Licencia de Creative Commons

EL XIX. DE CÁNOVAS A SAGASTA, DE SAGASTA A CÁNOVAS

   Ya habían puesto en práctica durante el corto reinado de Alfonso XII la alternancia, pero es ahora, España sin rey, con una reina extranjera como regente, desconocedora, aunque con buen juicio que demostrará más de una vez en el futuro, de los problemas de España, cuando el turnismo político toma auténtica carta de naturaleza. Hasta el propio Alfonso XII, en su lecho de muerte,  había recomendado a la reina Cristina se pusiera en manos de  aquellos dos políticos. Y así fue porque,  según los acuerdos tomados en El Pardo, Canovas y Sagasta seguirán esa política durante los siguientes años, manteniendo España en paz, pero adormecida, sin grandes sobresaltos, salvo los propios de un país siempre atenazado por la corrupción, el caciquismo, el atraso de una economía apenas desarrollada. Ni siquiera los republicanos, tan activos en el pasado, salvo alguna fracasada intentona, eran un problema serio, pues divididos, casi todos integrados en la fuerza liberal de Sagasta, parecían un recuerdo lejano. Tan sólo los atentados anarquistas y las incipientes y cada vez más notorias manifestaciones obreras, sin olvidar los problemas que la sangría de Cuba, auténtico callo que impedía siempre un caminar firme y seguro de España, suponían un problema para la Nación.

   Pero Cuba, más aún Filipinas, estaban muy lejos, y en España eran las verbenas y la zarzuela, los toros y las procesiones, las diversiones que engañaban el hambre de un pueblo analfabeto y pobre, del que parecía que sólo unos pocos regeneracionistas estaban dispuestos a combatir.

   Así Cánovas, jefe del partido conservador, malagueño erudito, inteligente, infatigable trabajador y ante todo pragmático, artífice de la Restauración, todo un éxito personal del político conservador que logró aceptaran como rey a un Borbón quienes antes habían expulsado a la reina Isabel; y Sagasta, jefe de los liberales, un ingeniero de caminos riojano, de aspecto romántico, sin la erudición de Cánovas, con antecedentes revolucionarios, pero en este tiempo ya atemperados sus impulsos juveniles, con fama de masón, de gran instinto político y tan pragmático como Cánovas, son capaces de mantener la paz, contentando a todos los poderes: Corona, Iglesia, Ejército y oligarquía, que se mantienen tranquilos, con la garantía que la estabilidad que unos y otros proporcionan, amañando las elecciones, si es preciso, y lo es casi siempre, turnándose en el poder para el bien de todos ellos, incluso después de introducir en 1890 el sufragio universal, gracias al encasillado(1), sobre todo en el medio rural, apoyado por los caciques y el pucherazo en las ciudades, facilitado por expertos muñidores.

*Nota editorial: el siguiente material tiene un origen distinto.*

Lemma setattr_only_binds (x v : PyVal) (w : World) (ns : list string) :
  (forall a, x = PStr a -> a ∈ ns) -> only_binds ns w (setattr x v w).1.
Proof.
  intros Hx.
  destruct (setattr_cases x v) as [[e He]|(a & -> & _ & He)]; rewrite He;
    [apply only_binds_refl|].
  split; [|done]. intros n Hn. simpl. apply lookup_insert_ne.
  intros ->. by apply Hn, Hx.
Qed.

Lemma process_setting_entry_only_binds (entry : PyVal) (w : World) :
  only_binds (names [entry]) w (process_setting_entry entry w).1.
Proof.
  unfold process_setting_entry, getattr. run_monad.
  destruct (attrs w !! _settings_obj) as [so|]; [|apply only_binds_refl].
  destruct (unpack3 entry) as [[[x k] d]|] eqn:E; [|apply only_binds_refl].
  assert (forall a, x = PStr a -> a ∈ names [entry]) as Hns.
  { intros a ->. apply unpack3_fields in E. unfold names. simpl. rewrite E.
    apply list_elem_of_here. }
  destruct so; simpl; try apply only_binds_refl;
    match goal with
    | |- context [setattr ?x ?v ?w] =>
        pose proof (setattr_only_binds x v w _ Hns) as H;
        destruct (setattr x v w) as [w' [[]|e]]; exact H
    end.
Qed.

Lemma _load_leaf_only_binds (fr : Frame) (entry : PyVal) (w : World) :
  only_binds (names [entry]) w (_load_leaf fr entry w).1.
Proof.
  unfold _load_leaf. run_monad.
  destruct (fr_process_setting_entry fr); [|apply only_binds_refl].
  pose proof (process_setting_entry_only_binds entry w) as H.
  destruct (process_setting_entry entry w) as [w' [key|e]]; [|exact H].
  simpl in H.
  destruct (fr_install_update_handler fr); [|exact H].
  unfold call_add_on_change.
  destruct (fr_settings_obj fr); exact H.
Qed.

Lemma _load_entry_only_binds (fr : Frame) (t : PyVal) (w : World) :
  only_binds (leaf_names t) w (_load_entry fr t w).1.
Proof.
  revert w. induction t using PyVal_ind; intros w;
    rewrite _load_entry_unfold, leaf_names_names, leaves_unfold;
    match goal with
    | |- context [is_leaf ?e] =>
        destruct (is_leaf e) eqn:E;
        [ rewrite (proj1 (is_leaf_Returns e) E); apply _load_leaf_only_binds
        | unfold is_leaf in E; destruct (_is_setting_entry e) as [[]|];
          try discriminate; try apply only_binds_refl ]
    end.
  clear E. revert w.
  induction H as [|x items Hx _ IH]; intros w; simpl;
    [apply only_binds_refl|].
  rewrite names_app. unfold bind.
  specialize (Hx w). destruct (_load_entry fr x w) as [w1 [[]|e]]; simpl in Hx.
  - eapply only_binds_trans; [exact Hx | apply IH].
  - eapply only_binds_trans; [exact Hx | apply only_binds_refl].
Qed.

Lemma reload_settings_only_binds (t : PyVal) (install sparse : bool) (w : World) :
  only_binds (leaf_names t) w (reload_settings t install sparse w).1.
Proof.
  unfold reload_settings, getmethod, getattr. run_monad.
  destruct (attrs w !! _settings_obj); [|apply only_binds_refl].
  apply _load_entry_only_binds.
Qed.

(** ** C7: the store reference after a call *)

(** Apart from a setting entry named [_settings_obj], nothing in a call
    touches the reference after the assignment that opens the call: it is
    the store of the settings file when the host API is ready, [None] when
    it is not, for malformed trees and for calls that raise as well. *)
Lemma load_settings_replaces_settings_obj
        (settings_file : string) (entry_tree : PyVal)
        (auto_update sparse_update : bool) (w : World) :
  _settings_obj ∉ leaf_names (resolve_tree w entry_tree) ->
  attrs (load_settings settings_file entry_tree auto_update sparse_update w).1
    !! _settings_obj
  = Some (if API_READY w then PSettings settings_file else PNone).
Proof.
  intros Hnames. rewrite load_settings_unfold. cbv zeta.
  set (t := resolve_tree w entry_tree) in *.
  destruct (API_READY w); unfold getmethod; run_monad.
  - match goal with
    | |- context [?m !! __reload_settings] => destruct (m !! __reload_settings)
    end; simpl.
    + apply lookup_insert_eq.
    + destruct (reload_settings_only_binds t auto_update sparse_update
                  (assign _settings_obj (PSettings settings_file) w)) as [Ha _].
      rewrite Ha by done. apply lookup_insert_eq.
  - match goal with
    | |- context [?m !! __reload_settings] => destruct (m !! __reload_settings)
    end; simpl.
    + apply lookup_insert_eq.
    + pose proof (reload_settings_only_binds t false false
                    (assign _settings_obj PNone w)) as [Ha _].
      destruct (reload_settings t false false (assign _settings_obj PNone w))
        as [w' [[]|e]]; simpl in *;
        (rewrite Ha by done; apply lookup_insert_eq).
Qed.

(** C7 fails in the code, at a tree with a setting entry named
    [_settings_obj]. [load_settings] assigns the reference (l.65, l.68) and
    then walks the tree, and the walk binds that entry's attribute with
    [setattr] over the reference. With [store_named_tree] and the host API
    not ready the call returns, schedules its retry, and leaves 7 in
    [_settings_obj], where the docstring of [load_settings] has [None]
    until the API has loaded; with the API ready the call returns and
    leaves 7, not the store it loaded. *)
Theorem load_settings_overwrites_settings_obj :
  let file := "Plugin.sublime-settings" in
  let unready := load_settings file store_named_tree true false
                               (new_world false (PTuple [])) in
  let ready := load_settings file store_named_tree true false
                             (new_world true (PTuple [])) in
  valid_tree store_named_tree = true /\
  unready.2 = Returns tt /\
  attrs unready.1 !! _settings_obj = Some (PInt 7) /\
  timeouts unready.1 = [(Loader file store_named_tree true false, 500%Z)] /\
  ready.2 = Returns tt /\
  attrs ready.1 !! _settings_obj = Some (PInt 7).
Proof.
  cbv zeta. repeat split; vm_compute; reflexivity.
Qed.

(** ** C9: the empty tree *)

(** C9. A [load_settings] call whose entry tree is the empty tuple (given
    as the argument, or found in [setting_entries], whose declared default
    it is), on an object whose [__reload_settings] is not hidden by an
    instance attribute, raises nothing, binds no attribute (the instance
    dictionary changes at [_settings_obj] only, which every call sets) and
    registers no change handler. *)
Theorem load_settings_empty_tree
        (settings_file : string) (entry_tree : PyVal)
        (auto_update sparse_update : bool) (w : World) :
  resolve_tree w entry_tree = PTuple [] ->
  attrs w !! __reload_settings = None ->
  exists w',
    load_settings settings_file entry_tree auto_update sparse_update w
    = (w', Returns tt) /\
    attrs w' = <[_settings_obj :=
                   if API_READY w then PSettings settings_file else PNone]>
                 (attrs w) /\
    on_change w' = on_change w.
Proof.
  intros Htree Hm. rewrite load_settings_unfold, Htree. cbv zeta.
  unfold getmethod, reload_settings, getattr.
  destruct (API_READY w); run_monad;
    rewrite (lookup_insert_ne (attrs w) _settings_obj __reload_settings) by done;
    rewrite Hm; simpl; rewrite lookup_insert_eq; simpl;
    eexists; (split; [reflexivity|]); done.
Qed.

Lemma load_settings_empty_tree_witness :
  let w := new_world true (PTuple []) in
  (resolve_tree w PNone = PTuple [] /\ attrs w !! __reload_settings = None) /\
  exists w',
    load_settings "Plugin.sublime-settings" PNone true false w
    = (w', Returns tt) /\
    attrs w' = <[_settings_obj :=
                   if API_READY w then PSettings "Plugin.sublime-settings"
                   else PNone]> (attrs w) /\
    on_change w' = on_change w.
Proof.
  cbv zeta. split; [split; reflexivity|].
  apply (load_settings_empty_tree
           "Plugin.sublime-settings" PNone true false
           (new_world true (PTuple [])) eq_refl eq_refl).
Defined.

(** ** C10: what counts as a setting entry *)

(** C10. A node of length 3 whose first item is a string is walked as a
    setting entry, whatever else it is (a tuple of sub-entries, a list, a
    string of three characters). From the length and the type of the first
    item alone: the node has three items, the first the string
    [attribute]; it is its own single setting entry; its walk is one call
    of [process_setting_entry] on the node, followed by the registration
    of its handler when handlers are installed, and nothing else, so its
    items are not walked as sub-entries and no attribute but [attribute]
    changes. That call unpacks the node as attribute, key and default:
    where [_settings_obj] is [None] or a store and [setattr] accepts the
    name, it binds [attribute] to the default or to
    [store.get(key, default)]; and in a frame as [load_settings] builds it
    the walk of the node returns with [attribute] bound to that value. *)
Theorem _load_entry_length_3_string_first
        (fr : Frame) (entry first : PyVal) (w : World) :
  py_len entry = Returns 3 ->
  py_getitem entry 0 = Returns first ->
  is_str first = true ->
  exists attribute key default,
    first = PStr attribute /\
    py_iter entry = Some [first; key; default] /\
    leaves entry = [entry] /\
    _load_entry fr entry w
    = (let* processed_key :=
         call (fr_process_setting_entry fr) (process_setting_entry entry) in
       if fr_install_update_handler fr then
         call_add_on_change (fr_settings_obj fr) entry (handler_of fr entry)
       else ret tt) w /\
    only_binds [attribute] w (_load_entry fr entry w).1 /\
    (forall so,
        attrs w !! _settings_obj = Some so ->
        store_ref so ->
        attribute ∉ special_attributes ->
        process_setting_entry entry w
        = (assign attribute (setting_value w so (attribute, key, default)) w,
           Returns (setting_key attribute key))) /\
    (frame_ok fr ->
     attrs w !! _settings_obj = Some (fr_settings_obj fr) ->
     attribute ∉ special_attributes ->
     _load_entry fr entry w = (leaf_effect fr w entry, Returns tt) /\
     attrs (_load_entry fr entry w).1 !! attribute
     = Some (setting_value w (fr_settings_obj fr) (attribute, key, default))).
Proof.
  intros Hlen Hfirst Hstr.
  assert (_is_setting_entry entry = Returns true) as Hleaf.
  { unfold _is_setting_entry. by rewrite Hlen, Hfirst, Hstr. }
  pose proof (proj2 (is_leaf_Returns entry) Hleaf) as Hl.
  destruct (proj1 (is_leaf_fields entry) Hl) as [[[a k] d] Hf].
  assert (py_iter entry = Some [PStr a; k; d]) as Hiter.
  { unfold fields in Hf.
    destruct (py_iter entry) as [[|[] [|y [|z [|u items]]]]|]; try discriminate.
    congruence. }
  assert (first = PStr a) as ->.
  { unfold py_getitem in Hfirst. rewrite Hiter in Hfirst. simpl in Hfirst.
    congruence. }
  assert (_load_entry fr entry w = _load_leaf fr entry w) as Heq
    by (by rewrite _load_entry_unfold, Hleaf).
  exists a, k, d.
  split; [reflexivity|]. split; [exact Hiter|].
  split; [by rewrite leaves_unfold, Hl|].
  split; [exact Heq|]. split.
  { rewrite Heq. pose proof (_load_leaf_only_binds fr entry w) as H.
    unfold names in H. simpl in H. by rewrite Hf in H. }
  split.
  { intros so Hso Href Ha. by apply process_setting_entry_leaf. }
  intros Hfr Hso Ha.
  assert (_load_entry fr entry w = (leaf_effect fr w entry, Returns tt)) as He.
  { rewrite Heq. apply _load_leaf_effect; try done.
    intros f Hf'. rewrite Hf in Hf'. by injection Hf' as <-. }
  split; [exact He|]. rewrite He. simpl.
  rewrite leaf_effect_attrs, Hf. simpl. apply lookup_insert_eq.
Qed.

Lemma _load_entry_length_3_string_first_witness :
  let fr := ready_frame "Plugin.sublime-settings" ambiguous_entry false false in
  let w := assign _settings_obj (PSettings "Plugin.sublime-settings")
                  (new_world true (PTuple [])) in
  let entry := ambiguous_entry in
  (py_len entry = Returns 3 /\
   py_getitem entry 0 = Returns (PStr "abc") /\
   is_str (PStr "abc") = true) /\
  exists attribute key default,
    PStr "abc" = PStr attribute /\
    py_iter entry = Some [PStr "abc"; key; default] /\
    leaves entry = [entry] /\
    _load_entry fr entry w
    = (let* processed_key :=
         call (fr_process_setting_entry fr) (process_setting_entry entry) in
       if fr_install_update_handler fr then
         call_add_on_change (fr_settings_obj fr) entry (handler_of fr entry)
       else ret tt) w /\
    only_binds [attribute] w (_load_entry fr entry w).1 /\
    (forall so,
        attrs w !! _settings_obj = Some so ->
        store_ref so ->
        attribute ∉ special_attributes ->
        process_setting_entry entry w
        = (assign attribute (setting_value w so (attribute, key, default)) w,
           Returns (setting_key attribute key))) /\
    (frame_ok fr ->
     attrs w !! _settings_obj = Some (fr_settings_obj fr) ->
     attribute ∉ special_attributes ->
     _load_entry fr entry w = (leaf_effect fr w entry, Returns tt) /\
     attrs (_load_entry fr entry w).1 !! attribute
     = Some (setting_value w (fr_settings_obj fr) (attribute, key, default))).
Proof.
  cbv zeta. split; [repeat split|].
  apply (_load_entry_length_3_string_first
           (ready_frame "Plugin.sublime-settings" ambiguous_entry false false)
           ambiguous_entry (PStr "abc")
           (assign _settings_obj (PSettings "Plugin.sublime-settings")
                   (new_world true (PTuple [])))
           eq_refl eq_refl eq_refl).
Defined.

   Ejemplos innumerables de tales chanchullos durante aquellos “años bobos” fueron conocidos. En las listas de Barbastro, contó Pascual Madoz: “Me encontré con tantos muertos que me pareció que había votado el cementerio”.

                                                       *

   Pero todo parece llegar a su fin cuando don Antonio Canovas, presidente del Consejo, casi septuagenario, pero activo pese a sus achaques, llega en el verano de 1897 al guipuzcoano balneario de Santa Águeda, para disfrutar de unos días de reposo. Le acompaña su esposa Joaquina. Casi una docena de policías forman parte de su escolta que, con discreción, se ocupan de la seguridad del presidente.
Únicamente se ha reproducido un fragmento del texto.